> What is expected
Return exactly the lines below, starting with the one that has "match res with" and going on through the one that has "(** ** kvs.go *)".

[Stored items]
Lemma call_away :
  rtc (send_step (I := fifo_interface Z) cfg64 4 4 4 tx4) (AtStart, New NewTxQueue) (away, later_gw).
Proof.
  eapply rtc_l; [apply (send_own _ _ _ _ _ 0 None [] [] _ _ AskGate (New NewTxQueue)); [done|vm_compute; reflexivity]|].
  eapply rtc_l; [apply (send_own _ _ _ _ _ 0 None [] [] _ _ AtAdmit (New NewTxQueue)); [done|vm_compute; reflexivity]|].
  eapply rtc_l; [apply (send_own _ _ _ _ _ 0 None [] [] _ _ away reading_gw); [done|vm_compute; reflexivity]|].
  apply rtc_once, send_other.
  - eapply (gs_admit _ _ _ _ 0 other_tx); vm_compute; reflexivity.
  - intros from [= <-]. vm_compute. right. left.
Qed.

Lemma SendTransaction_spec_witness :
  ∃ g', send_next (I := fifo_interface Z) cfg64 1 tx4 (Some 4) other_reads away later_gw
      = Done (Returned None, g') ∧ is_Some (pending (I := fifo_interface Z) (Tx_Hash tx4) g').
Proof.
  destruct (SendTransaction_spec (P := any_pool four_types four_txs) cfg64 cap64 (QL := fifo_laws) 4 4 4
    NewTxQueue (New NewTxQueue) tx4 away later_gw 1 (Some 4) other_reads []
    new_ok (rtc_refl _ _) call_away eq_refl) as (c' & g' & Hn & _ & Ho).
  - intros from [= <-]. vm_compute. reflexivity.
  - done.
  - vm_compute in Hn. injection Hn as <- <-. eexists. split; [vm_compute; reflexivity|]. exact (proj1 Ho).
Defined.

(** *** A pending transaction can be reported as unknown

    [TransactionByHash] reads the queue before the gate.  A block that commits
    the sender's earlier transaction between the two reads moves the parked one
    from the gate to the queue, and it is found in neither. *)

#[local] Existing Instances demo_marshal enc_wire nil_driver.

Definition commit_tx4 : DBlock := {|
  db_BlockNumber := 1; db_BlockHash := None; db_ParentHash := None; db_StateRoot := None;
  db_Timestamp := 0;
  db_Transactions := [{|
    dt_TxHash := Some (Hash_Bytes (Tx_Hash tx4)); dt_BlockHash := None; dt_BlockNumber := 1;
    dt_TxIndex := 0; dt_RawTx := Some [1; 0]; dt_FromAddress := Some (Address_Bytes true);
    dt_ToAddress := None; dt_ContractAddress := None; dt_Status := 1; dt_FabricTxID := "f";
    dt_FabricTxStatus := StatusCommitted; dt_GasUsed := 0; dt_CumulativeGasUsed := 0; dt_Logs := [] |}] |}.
...
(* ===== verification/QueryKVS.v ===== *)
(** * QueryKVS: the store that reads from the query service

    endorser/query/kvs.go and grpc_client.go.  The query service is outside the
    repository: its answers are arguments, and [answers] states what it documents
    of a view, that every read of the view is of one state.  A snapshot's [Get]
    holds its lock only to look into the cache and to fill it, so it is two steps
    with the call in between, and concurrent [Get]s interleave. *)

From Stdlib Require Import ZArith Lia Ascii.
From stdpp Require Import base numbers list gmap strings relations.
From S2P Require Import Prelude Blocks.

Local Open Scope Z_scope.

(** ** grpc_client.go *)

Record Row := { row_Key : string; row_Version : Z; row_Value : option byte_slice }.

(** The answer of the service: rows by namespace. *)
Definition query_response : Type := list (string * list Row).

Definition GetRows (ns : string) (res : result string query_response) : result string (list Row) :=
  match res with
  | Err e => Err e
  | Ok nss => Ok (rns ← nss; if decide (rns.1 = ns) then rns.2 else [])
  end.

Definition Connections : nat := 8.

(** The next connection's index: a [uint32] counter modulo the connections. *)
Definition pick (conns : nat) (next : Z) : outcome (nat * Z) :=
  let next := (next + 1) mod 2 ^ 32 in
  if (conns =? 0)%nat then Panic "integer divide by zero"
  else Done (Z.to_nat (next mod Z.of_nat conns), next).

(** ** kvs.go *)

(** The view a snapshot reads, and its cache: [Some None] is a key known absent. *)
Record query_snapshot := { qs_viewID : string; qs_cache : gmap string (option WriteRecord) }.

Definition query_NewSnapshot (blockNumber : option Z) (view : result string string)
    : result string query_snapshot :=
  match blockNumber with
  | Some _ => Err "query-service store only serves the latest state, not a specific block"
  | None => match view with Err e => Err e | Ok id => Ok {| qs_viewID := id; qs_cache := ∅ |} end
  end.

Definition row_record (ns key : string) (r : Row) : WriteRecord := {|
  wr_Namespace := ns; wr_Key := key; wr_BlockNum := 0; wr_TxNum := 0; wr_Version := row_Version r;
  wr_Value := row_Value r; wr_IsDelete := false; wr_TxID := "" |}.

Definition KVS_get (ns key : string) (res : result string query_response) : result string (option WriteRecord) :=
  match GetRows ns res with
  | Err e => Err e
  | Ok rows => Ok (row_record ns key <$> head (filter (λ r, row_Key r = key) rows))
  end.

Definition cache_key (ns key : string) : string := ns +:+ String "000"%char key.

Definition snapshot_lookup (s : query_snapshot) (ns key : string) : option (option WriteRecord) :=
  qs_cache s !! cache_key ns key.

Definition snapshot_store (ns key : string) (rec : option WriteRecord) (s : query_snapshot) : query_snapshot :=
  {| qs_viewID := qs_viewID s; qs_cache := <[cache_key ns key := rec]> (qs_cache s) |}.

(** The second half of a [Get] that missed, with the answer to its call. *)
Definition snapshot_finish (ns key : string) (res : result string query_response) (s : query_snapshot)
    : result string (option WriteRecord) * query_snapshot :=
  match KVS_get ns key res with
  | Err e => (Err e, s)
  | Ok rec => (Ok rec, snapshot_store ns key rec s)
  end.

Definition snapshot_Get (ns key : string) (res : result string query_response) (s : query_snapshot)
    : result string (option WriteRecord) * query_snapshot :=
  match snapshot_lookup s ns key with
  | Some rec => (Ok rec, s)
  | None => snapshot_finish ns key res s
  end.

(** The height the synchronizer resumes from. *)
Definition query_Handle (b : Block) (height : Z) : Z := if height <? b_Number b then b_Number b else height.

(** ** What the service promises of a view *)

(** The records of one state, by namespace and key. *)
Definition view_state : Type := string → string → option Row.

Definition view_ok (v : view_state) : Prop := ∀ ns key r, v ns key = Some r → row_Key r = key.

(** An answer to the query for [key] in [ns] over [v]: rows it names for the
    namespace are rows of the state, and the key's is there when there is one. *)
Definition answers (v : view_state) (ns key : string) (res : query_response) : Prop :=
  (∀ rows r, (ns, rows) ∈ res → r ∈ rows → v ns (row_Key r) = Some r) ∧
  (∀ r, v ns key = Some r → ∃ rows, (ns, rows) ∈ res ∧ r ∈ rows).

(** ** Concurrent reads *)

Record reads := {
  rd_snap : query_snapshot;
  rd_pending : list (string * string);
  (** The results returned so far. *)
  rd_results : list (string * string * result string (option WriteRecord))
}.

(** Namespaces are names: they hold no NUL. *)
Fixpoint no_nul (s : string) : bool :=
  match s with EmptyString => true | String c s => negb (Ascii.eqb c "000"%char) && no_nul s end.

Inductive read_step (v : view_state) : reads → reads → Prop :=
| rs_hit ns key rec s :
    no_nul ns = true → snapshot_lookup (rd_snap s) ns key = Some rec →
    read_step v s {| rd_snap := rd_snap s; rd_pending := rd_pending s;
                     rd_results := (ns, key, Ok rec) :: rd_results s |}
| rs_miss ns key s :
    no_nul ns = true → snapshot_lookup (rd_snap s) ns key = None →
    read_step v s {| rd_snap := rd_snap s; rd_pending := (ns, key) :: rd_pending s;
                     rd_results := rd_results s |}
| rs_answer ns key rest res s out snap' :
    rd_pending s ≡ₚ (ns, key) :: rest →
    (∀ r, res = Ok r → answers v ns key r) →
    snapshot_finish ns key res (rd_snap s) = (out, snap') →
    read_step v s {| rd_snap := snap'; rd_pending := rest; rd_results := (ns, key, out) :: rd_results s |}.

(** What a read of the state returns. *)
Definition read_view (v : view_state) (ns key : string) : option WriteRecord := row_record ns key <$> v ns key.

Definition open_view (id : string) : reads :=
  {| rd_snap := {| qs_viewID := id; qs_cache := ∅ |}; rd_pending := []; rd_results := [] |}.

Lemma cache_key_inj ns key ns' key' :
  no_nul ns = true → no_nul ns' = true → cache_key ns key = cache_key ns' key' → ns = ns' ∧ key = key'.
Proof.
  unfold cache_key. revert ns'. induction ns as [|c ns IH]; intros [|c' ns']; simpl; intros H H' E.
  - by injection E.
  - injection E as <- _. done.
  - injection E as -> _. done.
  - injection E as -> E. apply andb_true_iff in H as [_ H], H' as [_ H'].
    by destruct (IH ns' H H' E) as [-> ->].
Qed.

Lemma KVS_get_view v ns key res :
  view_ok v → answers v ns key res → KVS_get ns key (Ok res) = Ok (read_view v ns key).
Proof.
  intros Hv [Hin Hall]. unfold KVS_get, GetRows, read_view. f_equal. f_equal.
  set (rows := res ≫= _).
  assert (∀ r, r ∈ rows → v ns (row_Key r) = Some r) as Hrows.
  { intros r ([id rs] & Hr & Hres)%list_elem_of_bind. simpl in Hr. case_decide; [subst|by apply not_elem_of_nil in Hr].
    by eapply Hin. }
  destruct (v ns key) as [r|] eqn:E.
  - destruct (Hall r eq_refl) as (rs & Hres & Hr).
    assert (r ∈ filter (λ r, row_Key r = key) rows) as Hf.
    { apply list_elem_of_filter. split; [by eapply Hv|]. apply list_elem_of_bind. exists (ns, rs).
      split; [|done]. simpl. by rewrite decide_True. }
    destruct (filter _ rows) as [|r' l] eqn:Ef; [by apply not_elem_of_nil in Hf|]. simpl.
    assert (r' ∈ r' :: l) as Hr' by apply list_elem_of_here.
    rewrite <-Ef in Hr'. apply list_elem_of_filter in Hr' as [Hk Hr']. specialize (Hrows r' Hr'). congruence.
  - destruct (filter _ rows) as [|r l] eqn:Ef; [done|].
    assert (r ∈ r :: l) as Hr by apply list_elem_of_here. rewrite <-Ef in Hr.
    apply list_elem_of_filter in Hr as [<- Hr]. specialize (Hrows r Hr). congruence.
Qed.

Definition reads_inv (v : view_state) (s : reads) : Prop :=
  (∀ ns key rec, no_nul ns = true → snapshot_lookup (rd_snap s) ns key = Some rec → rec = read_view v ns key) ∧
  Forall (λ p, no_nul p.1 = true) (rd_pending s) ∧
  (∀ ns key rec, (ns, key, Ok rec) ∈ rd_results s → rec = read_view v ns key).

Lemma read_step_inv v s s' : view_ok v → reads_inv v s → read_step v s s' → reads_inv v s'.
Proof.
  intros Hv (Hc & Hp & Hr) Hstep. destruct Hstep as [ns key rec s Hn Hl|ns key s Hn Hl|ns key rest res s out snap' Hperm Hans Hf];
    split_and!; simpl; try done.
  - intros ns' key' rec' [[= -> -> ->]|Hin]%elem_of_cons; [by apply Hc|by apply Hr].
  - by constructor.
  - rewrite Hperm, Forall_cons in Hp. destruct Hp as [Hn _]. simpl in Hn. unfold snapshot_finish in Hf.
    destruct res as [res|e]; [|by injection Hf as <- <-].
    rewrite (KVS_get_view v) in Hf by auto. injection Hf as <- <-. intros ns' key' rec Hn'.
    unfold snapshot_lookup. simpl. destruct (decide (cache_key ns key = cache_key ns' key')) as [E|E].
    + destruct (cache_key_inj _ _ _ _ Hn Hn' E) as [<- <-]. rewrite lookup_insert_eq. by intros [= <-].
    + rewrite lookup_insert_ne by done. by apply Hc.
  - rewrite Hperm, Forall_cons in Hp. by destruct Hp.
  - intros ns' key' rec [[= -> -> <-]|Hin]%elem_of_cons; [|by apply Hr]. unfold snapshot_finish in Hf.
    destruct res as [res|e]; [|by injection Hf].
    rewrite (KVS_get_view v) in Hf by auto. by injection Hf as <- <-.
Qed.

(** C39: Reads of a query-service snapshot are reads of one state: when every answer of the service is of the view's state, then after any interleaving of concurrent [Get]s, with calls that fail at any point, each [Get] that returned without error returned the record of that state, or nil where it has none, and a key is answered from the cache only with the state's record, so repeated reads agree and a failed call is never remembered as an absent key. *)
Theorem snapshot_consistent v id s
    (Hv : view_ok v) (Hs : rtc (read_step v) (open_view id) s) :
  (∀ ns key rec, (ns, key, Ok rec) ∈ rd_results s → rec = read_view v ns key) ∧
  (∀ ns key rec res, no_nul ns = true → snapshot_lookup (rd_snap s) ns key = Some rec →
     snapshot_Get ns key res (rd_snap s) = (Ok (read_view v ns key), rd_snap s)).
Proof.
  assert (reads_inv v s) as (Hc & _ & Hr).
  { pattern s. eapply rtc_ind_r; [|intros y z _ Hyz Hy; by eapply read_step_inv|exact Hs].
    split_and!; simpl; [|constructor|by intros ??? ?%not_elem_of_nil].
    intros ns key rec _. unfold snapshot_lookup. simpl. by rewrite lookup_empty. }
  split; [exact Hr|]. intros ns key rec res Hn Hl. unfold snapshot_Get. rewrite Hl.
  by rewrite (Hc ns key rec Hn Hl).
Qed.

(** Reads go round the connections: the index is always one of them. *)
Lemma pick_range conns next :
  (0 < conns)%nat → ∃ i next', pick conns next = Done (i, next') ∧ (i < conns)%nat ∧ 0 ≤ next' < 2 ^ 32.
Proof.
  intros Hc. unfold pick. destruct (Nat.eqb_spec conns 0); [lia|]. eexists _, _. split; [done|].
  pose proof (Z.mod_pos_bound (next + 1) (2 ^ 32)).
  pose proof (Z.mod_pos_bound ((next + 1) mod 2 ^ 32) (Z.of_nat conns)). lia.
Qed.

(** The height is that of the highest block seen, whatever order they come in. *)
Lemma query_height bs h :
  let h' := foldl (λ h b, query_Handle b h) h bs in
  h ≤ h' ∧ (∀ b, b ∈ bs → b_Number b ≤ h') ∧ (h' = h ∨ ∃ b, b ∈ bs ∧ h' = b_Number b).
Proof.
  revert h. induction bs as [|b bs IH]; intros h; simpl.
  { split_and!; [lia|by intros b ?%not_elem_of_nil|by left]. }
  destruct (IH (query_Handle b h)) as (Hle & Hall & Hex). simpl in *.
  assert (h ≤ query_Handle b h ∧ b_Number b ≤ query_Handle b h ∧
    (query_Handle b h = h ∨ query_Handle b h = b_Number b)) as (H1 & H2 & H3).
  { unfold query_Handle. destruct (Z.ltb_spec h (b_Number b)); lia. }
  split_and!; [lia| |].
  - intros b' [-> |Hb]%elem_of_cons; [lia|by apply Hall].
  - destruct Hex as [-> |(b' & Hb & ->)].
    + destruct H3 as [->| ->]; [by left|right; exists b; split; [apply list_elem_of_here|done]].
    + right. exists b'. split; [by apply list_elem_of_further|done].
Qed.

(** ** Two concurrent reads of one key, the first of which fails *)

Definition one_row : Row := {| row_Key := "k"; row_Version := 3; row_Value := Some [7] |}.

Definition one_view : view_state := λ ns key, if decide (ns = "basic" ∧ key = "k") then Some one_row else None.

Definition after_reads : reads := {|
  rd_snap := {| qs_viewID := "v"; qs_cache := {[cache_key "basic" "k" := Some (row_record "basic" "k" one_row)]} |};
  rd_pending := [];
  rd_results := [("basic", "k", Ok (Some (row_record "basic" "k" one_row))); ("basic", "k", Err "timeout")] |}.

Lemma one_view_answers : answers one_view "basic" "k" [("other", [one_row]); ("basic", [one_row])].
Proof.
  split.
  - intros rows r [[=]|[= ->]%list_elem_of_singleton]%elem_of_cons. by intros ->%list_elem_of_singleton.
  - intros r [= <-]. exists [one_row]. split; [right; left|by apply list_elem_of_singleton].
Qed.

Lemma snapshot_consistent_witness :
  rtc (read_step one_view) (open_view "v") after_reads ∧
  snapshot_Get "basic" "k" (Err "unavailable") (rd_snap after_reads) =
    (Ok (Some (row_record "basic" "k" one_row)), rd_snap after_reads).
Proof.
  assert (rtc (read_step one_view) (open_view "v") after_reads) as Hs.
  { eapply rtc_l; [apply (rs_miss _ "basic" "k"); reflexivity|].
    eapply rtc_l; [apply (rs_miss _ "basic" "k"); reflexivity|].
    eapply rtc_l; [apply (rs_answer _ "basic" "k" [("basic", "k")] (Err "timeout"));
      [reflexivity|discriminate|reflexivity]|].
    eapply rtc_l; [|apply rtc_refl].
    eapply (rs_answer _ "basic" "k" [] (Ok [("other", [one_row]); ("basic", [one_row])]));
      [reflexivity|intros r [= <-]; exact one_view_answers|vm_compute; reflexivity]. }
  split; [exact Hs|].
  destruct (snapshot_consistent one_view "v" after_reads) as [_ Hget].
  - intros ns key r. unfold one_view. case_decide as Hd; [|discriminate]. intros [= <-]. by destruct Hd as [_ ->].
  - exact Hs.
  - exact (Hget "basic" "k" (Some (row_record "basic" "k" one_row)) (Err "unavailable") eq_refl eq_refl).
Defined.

> Task answer
  match res with
  | Err e => Err e
  | Ok nss => Ok (rns ← nss; if decide (rns.1 = ns) then rns.2 else [])
  end.

Definition Connections : nat := 8.

(** The next connection's index: a [uint32] counter modulo the connections. *)
Definition pick (conns : nat) (next : Z) : outcome (nat * Z) :=
  let next := (next + 1) mod 2 ^ 32 in
  if (conns =? 0)%nat then Panic "integer divide by zero"
  else Done (Z.to_nat (next mod Z.of_nat conns), next).

(** ** kvs.go *)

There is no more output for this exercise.